Topher Payne: Strangers with candy

One can maintain a shred of dignity when making a purchase using 16 quarters. Paying for that stick of Old Spice with 40 dimes is just humiliating.

Remember when stores had four or five people working the floor during business hours? Alas, those were the days. I try to be as patient as possible when I encounter this scenario, as Preppy is responsible for staffing retail with limited hours and I hear the daily horror stories.

I see the only apparent employee in the store assisting at the photo-retouching kiosk. As best I can tell, this guy has brought every family photo taken in the last 30 years. Seriously, he has a cardboard box filled with picture frames.

I find it intriguing that he didn’t even bother to take the pictures out of the frames before making the trip over. What sort of retouching emergency would have a person frantically ripping photos off the walls and dashing out the door?I’m more than happy to busy myself with his imagined backstory. Besides, I’m just here for my stick of Old Spice, and as long as nobody stands too close to me it’s not all that urgent.

The elderly woman behind me with a cart full of discounted candy, however, apparently has places to be. Important places where a shitload of Gummi Bears and Circus Peanuts will be required.

“I need help!” she screams to no one in particular. I’m not certain if she’s referring to the current circumstances, or just bemoaning her life. Both seem valid. Between her leopard-print blouse, bright orange scarf, she could certainly benefit from the help of a stylist. The lone employee assures her she’ll be with us momentarily.

“Ohhhhh, come on!” says Candy Lady, shuffling her feet like she has to pee, which could be the source of her anxiety.

“I think they’re short-staffed,” I say.

“Oh, you think so?” she says with an arched eyebrow. “This is foolishness. She needs to get over here and do her job.”

“She IS doing her job. It’s not her fault.”

Candy Lady responds with a disgruntled snort ― the exact sound my dog makes when she cleans her bikini area for upwards of 20 minutes. The beleaguered CVS cashier has heard this exchange, and gives me a weak smile. When she makes her way to the register, apologizing for the delay, I feel a bony finger poking my shoulder.

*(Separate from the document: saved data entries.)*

(** C12: A member is only ever handed an assignment of its own generation: when SyncGroup
    succeeds, the bytes it returns are what the leader of the group stored for that
    member, in the generation the request names, and the group has been stable in that
    generation ever since. *)
Theorem sync_returns_leaders_assignment (s : S) cfg ops now req bs gc' :
  HandleSyncGroup now (group_run range rangeP (NewGroupCoordinator s cfg) ops) req = (mkSyncResponse ErrorCodeNone bs, gc') ->
  exists b, bs = Some b
    /\ given_by range rangeP s cfg (ops ++ [OpSync now req]) (sr_GroupID req) (sr_MemberID req) (sr_GenerationID req) b.
Proof.
  intros Hs. set (gc := group_run range rangeP (NewGroupCoordinator s cfg) ops) in *.
  pose proof (run_snoc range rangeP (NewGroupCoordinator s cfg) ops (OpSync now req)) as Hrun. fold gc in Hrun. cbn in Hrun.
  rewrite Hs in Hrun. cbn [snd] in Hrun. unfold HandleSyncGroup in Hs.
  destruct (getGroup gc (sr_GroupID req)) as [g|code] eqn:Eg.
  2:{ exfalso. unfold getGroup in Eg. destruct (gc_groups gc !! sr_GroupID req); simplify_eq. }
  destruct (Z.eqb_spec (gm_GenerationID g) (sr_GenerationID req)) as [Hgen|]; [|by simplify_eq].
  destruct (gm_Members g !! sr_MemberID req) as [m|] eqn:Em; [|by simplify_eq]. cbn [negb] in Hs.
  set (g2 := set_members _ _) in Hs. destruct (gm_Members g2 !! sr_MemberID req ≫= mm_AssignmentBytes) as [b|] eqn:Eb; [|done].
  injection Hs as <- <-.
  exists b. split; [done|]. replace (sr_GenerationID req) with (ag_gen (abs g2)).
  - apply given_history; [rewrite Hrun; by rewrite view_set, decide_True|]. unfold abs. cbn [ag_given]. by rewrite lookup_omap.
  - unfold g2. cbn. rewrite <- Hgen. unfold leader_sync. destruct (sr_Assignments req); [done|]. by case_bool_decide.
Qed.
Lemma range_block_sound topic k brokerIdx : forall rest before a load rest' a' load',
  placed bs c before a -> tracks bs c a load -> Forall (fun p => cp_Topic p = topic) rest ->
  NoDup (key_of <$> before ++ rest) ->
  range_block k topic bs brokerIdx c rest (a, load) = Returns (rest', (a', load')) ->
  rest' = drop k rest /\ placed bs c (before ++ take k rest) a' /\ tracks bs c a' load'.
Proof using ids_nodup.
  induction k as [|k IH]; intros rest before a load rest' a' load' Hp Ht Htop Hnd; cbn [range_block].
  { intros [= <- <- <-]. by rewrite app_nil_r. }
  destruct rest as [|p rest]; [intros [= <- <- <-]; by rewrite app_nil_r|].
  apply Forall_cons in Htop as [Hp1 Htop].
  intros (replicas & Hs & H)%bind_Returns. apply range_selectReplicas_sound in Hs; [|done].
  apply fresh_key in Hnd as [Hfresh Hnd]. subst topic.
  destruct (place_step bs ids_nodup c before a load p replicas Hp Ht Hfresh Hs) as [Hp' Ht'].
  destruct (IH _ _ _ _ _ _ _ Hp' Ht' Htop Hnd H) as (-> & H2 & H3).
  simpl. by rewrite cons_middle, app_assoc.
Qed.

Lemma range_brokers_sound topic per extra todo : forall brokerIdx rest before a load a' load',
  (extra <= brokerIdx + todo)%nat -> (length rest <= todo * per + (extra - brokerIdx))%nat ->
  placed bs c before a -> tracks bs c a load -> Forall (fun p => cp_Topic p = topic) rest ->
  NoDup (key_of <$> before ++ rest) ->
  range_brokers todo brokerIdx per extra topic bs c rest (a, load) = Returns (a', load') ->
  placed bs c (before ++ rest) a' /\ tracks bs c a' load'.
Proof using ids_nodup.
  induction todo as [|todo IH]; intros brokerIdx rest before a load a' load' He Hl Hp Ht Htop Hnd; cbn [range_brokers].
  { intros [= <- <-]. destruct rest; [by rewrite app_nil_r|simpl in Hl; lia]. }
  intros ([rest1 [a1 load1]] & H1 & H2)%bind_Returns.
  destruct (range_block_sound _ _ _ _ _ _ _ _ _ _ Hp Ht Htop Hnd H1) as (-> & Hp1 & Ht1).
  set (k := if decide (brokerIdx < extra)%nat then S per else per) in *.
  rewrite <- (take_drop k rest) in Hnd. rewrite <- (take_drop k rest), app_assoc.
  eapply IH; [| |exact Hp1|exact Ht1|by apply Forall_drop|by rewrite <- app_assoc|exact H2]; [lia|].
  rewrite length_drop. unfold k. case_decide; lia.
Qed.

Lemma assignTopicPartitions_sound topic parts before a load a' load' : bs <> [] ->
  placed bs c before a -> tracks bs c a load -> Forall (fun p => cp_Topic p = topic) parts ->
  NoDup (key_of <$> before ++ parts) ->
  assignTopicPartitions topic parts bs c (a, load) = Returns (a', load') ->
  placed bs c (before ++ parts) a' /\ tracks bs c a' load'.
Proof using ids_nodup.
  intros Hne Hp Ht Htop Hnd. assert (length bs <> 0)%nat as HL by (by destruct bs).
  pose proof (Nat.mod_upper_bound (length parts) (length bs) HL).
  pose proof (Nat.div_mod_eq (length parts) (length bs)).
  apply range_brokers_sound; try done; lia.
Qed.

Lemma range_block_complete topic k brokerIdx : bs <> [] -> unlimited bs c -> forall rest before a load,
  placed bs c before a -> tracks bs c a load -> Forall (fun p => cp_Topic p = topic) rest ->
  Forall (fun p => 1 <= cp_Replicas p) rest -> NoDup (key_of <$> before ++ rest) ->
  exists rest' a' load', range_block k topic bs brokerIdx c rest (a, load) = Returns (rest', (a', load')).
Proof using ids_nodup.
  intros Hne Hu. induction k as [|k IH]; intros rest before a load Hp Ht Htop Hr Hnd; cbn [range_block].
  { by eexists _, _, _. }
  destruct rest as [|p rest]; [by eexists _, _, _|].
  apply Forall_cons in Htop as [Hp1 Htop]. apply Forall_cons in Hr as [Hr1 Hr].
  destruct (unlimited_open bs ids_nodup c a load Ht Hu) as [Ho _].
  destruct (range_selectReplicas_complete bs ids_nodup load c p brokerIdx Hr1 Hne) as [replicas Hs].
  { rewrite Ho. unfold wanted. lia. }
  rewrite Hs. cbn [mbind outcome_bind]. apply range_selectReplicas_sound in Hs; [|done].
  apply fresh_key in Hnd as [Hfresh Hnd]. subst topic.
  destruct (place_step bs ids_nodup c before a load p replicas Hp Ht Hfresh Hs) as [Hp' Ht']. by eapply IH.
Qed.

Lemma range_brokers_complete topic per extra : bs <> [] -> unlimited bs c -> forall todo brokerIdx rest before a load,
  placed bs c before a -> tracks bs c a load -> Forall (fun p => cp_Topic p = topic) rest ->
  Forall (fun p => 1 <= cp_Replicas p) rest -> NoDup (key_of <$> before ++ rest) ->
  exists a' load', range_brokers todo brokerIdx per extra topic bs c rest (a, load) = Returns (a', load').
Proof using ids_nodup.
  intros Hne Hu. induction todo as [|todo IH]; intros brokerIdx rest before a load Hp Ht Htop Hr Hnd; cbn [range_brokers].
  { by eexists _, _. }
  set (k := if decide (brokerIdx < extra)%nat then S per else per).
  destruct (range_block_complete topic k brokerIdx Hne Hu rest before a load Hp Ht Htop Hr Hnd) as (rest1 & a1 & load1 & H1).
  rewrite H1. cbn [mbind outcome_bind].
  destruct (range_block_sound _ _ _ _ _ _ _ _ _ _ Hp Ht Htop Hnd H1) as (-> & Hp1 & Ht1).
  eapply IH; [exact Hp1|exact Ht1|by apply Forall_drop|by apply Forall_drop|].
  by rewrite <- app_assoc, take_drop.
Qed.
End range.

(** ** What the strategies return *)

Lemma elem_of_available b brokers c :
  b ∈ available brokers c <-> b ∈ brokers /\ default false (ac_ExcludedBrokers c !! cb_ID b) = false.
Proof.
  unfold available. rewrite merge_sort_Permutation. unfold filterExcludedBrokers. case_decide as E.
  - rewrite E, lookup_empty. simpl. naive_solver.
  - rewrite list_elem_of_filter. naive_solver.
Qed.

Lemma available_nodup brokers c : NoDup (cb_ID <$> brokers) -> NoDup (cb_ID <$> available brokers c).
Proof.
  intros H. unfold available. rewrite merge_sort_Permutation. unfold filterExcludedBrokers.
  case_decide; [done|]. by apply NoDup_fmap_filter.
Qed.

Lemma validated_placed bs c partitions a : placed bs c partitions a -> validated a = Returns a.
Proof. intros H. unfold validated. by rewrite (placed_valid bs c partitions a H). Qed.

(** In which order the partitions came does not matter. *)
#[export] Instance placed_proper bs c : Proper ((≡ₚ) ==> eq ==> iff) (placed bs c).
Proof.
  assert (forall ps ps' a, ps ≡ₚ ps' -> placed bs c ps a -> placed bs c ps' a) as H.
  { intros ps ps' a Hp [P1 P2 P3 P4 P5 P6]. split; try done.
    - rewrite P1. by rewrite Hp.
    - intros p Hin. apply P2. by rewrite Hp. }
  intros ps ps' Hp a a' <-. split; apply H; [done|by symmetry].
Qed.
(* ===== verification/RebalanceSpec.v ===== *)
(** * Rebalancing replica placement

    The sticky rebalance of Placement.v, for every order in which Go may range over its
    maps: what it keeps ([rebalanced]) and when it returns; and the places where the
    strategies do less than their comments say, each as a concrete run or an exact
    condition. *)

From S2P Require Import Prelude GoBytes Record Placement PlacementSpec.
From Stdlib Require Import ZArith Lia Strings.Byte Strings.String.
From stdpp Require Import prelude list sorting gmap.
#[local] Notation length := Datatypes.length.
Open Scope Z_scope.

(** An assignment as the strategies make them: distinct replicas, the first leads, and the
    loads are the numbers of replicas. *)
Record consistent (a : Assignment) : Prop := {
  co_parts key r : a_Partitions a !! key = Some r -> NoDup r /\ r <> [] /\ a_Leaders a !! key = head r;
  co_leaders : dom (a_Leaders a) = dom (a_Partitions a);
  co_load : a_BrokerLoad a = computedLoad (a_Partitions a)
}.

Lemma placed_consistent bs c partitions a : placed bs c partitions a -> consistent a.
Proof.
  intros [P1 P2 P3 P4 _ _]. split; [|done|done]. intros key r Hk.
  assert (key ∈ dom (a_Partitions a)) as Hin by (by eapply elem_of_dom_2).
  rewrite P1, elem_of_list_to_set, list_elem_of_fmap in Hin. destruct Hin as (p & -> & Hp).
  destruct (P2 p Hp) as (r' & Hr' & [G1 _ _ G4 _] & Hh). rewrite Hk in Hr'. by injection Hr' as <-.
Qed.

(** What a rebalance keeps: the same partitions with the same numbers of replicas, now all
    on the brokers [bs], and no broker loaded beyond its limit, or beyond what it held. *)
Record rebalanced (bs : list BrokerInfo) (c : AssignmentConstraints) (current a : Assignment) : Prop := {
  re_consistent : consistent a;
  re_dom : dom (a_Partitions a) = dom (a_Partitions current);
  re_length key r r' : a_Partitions current !! key = Some r -> a_Partitions a !! key = Some r' -> length r' = length r;
  re_brokers key r : a_Partitions a !! key = Some r -> forall id, id ∈ r -> id ∈ cb_ID <$> bs;
  re_limit b : b ∈ bs -> 0 < limit_of c b ->
    replicas_on (a_Partitions a) (cb_ID b) <= replicas_on (a_Partitions current) (cb_ID b) `max` limit_of c b;
  re_version : a_Version a = wraps 64 (a_Version current + 1)
}.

“Can I go in front of you?” says Candy Lady.

I look at my one item, and her cart full of sweets. Before I can respond, the cashier speaks up.

“You can wait your turn, ma’am. Please be patient.”

“Foolishness! This. Is. Foolishness!” Candy Lady is on the verge of a breakdown. Maybe she’s grumpy because she has low blood sugar. Maybe she needs to eat candy every 20 minutes to survive. Or maybe she’s just awful.

I give a nod of solidarity to the cashier. And, with barely contained glee, pull the sock from my pocket.

“I hope it’s alright if I pay in nickels and pennies.”

The cashier flashes a beautifully wicked smirk. Candy Lady moans in agony. I turn to her.

“Quiet please. If I get distracted I’ll have to start all over again.”